# [EXERCISE DIRECTIONS]
This task calls for copying every line of the records that includes the word "rewrite".

[DATASET CONTENT Boundary: Start]

(** X4. In every state the store reaches, [list()] holds exactly the
    records [get] returns: a record is listed if and only if [get] of its
    id returns it. *)
Theorem listed_iff_stored (s : MemStorage) (e : Expense) :
  reachable s ->
  (In e (getExpenses s) <-> getExpense s (id e) = Some e).
Proof.
  intros R. pose proof (reachable_store_inv s R) as I.
  pose proof (store_inv_NoDup s I) as D. destruct I as [_ [_ F]].
  rewrite in_getExpenses, in_values_iff. split.
  - intros [k H]. rewrite Forall_forall in F.
    destruct (F _ H) as [E _]. simpl in E. subst k.
    apply JsMapOrder.in_get_some; assumption.
  - intros G. exists (id e). apply JsMapOrder.get_some_in, G.
Qed.

Lemma listed_iff_stored_witness :
  In (snd (createExpense MemStorage_new lunch 1700000000000))
     (getExpenses one_lunch)
  <-> getExpense one_lunch
        (id (snd (createExpense MemStorage_new lunch 1700000000000)))
      = Some (snd (createExpense MemStorage_new lunch 1700000000000)).
Proof.
  apply (listed_iff_stored one_lunch).
  exact (reach_create _ lunch 1700000000000 reach_new).
Defined.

[DATASET CONTENT Boundary: End]

# [EXPECTED ANSWER]
  rewrite in_getExpenses, in_values_iff. split.
  - intros [k H]. rewrite Forall_forall in F.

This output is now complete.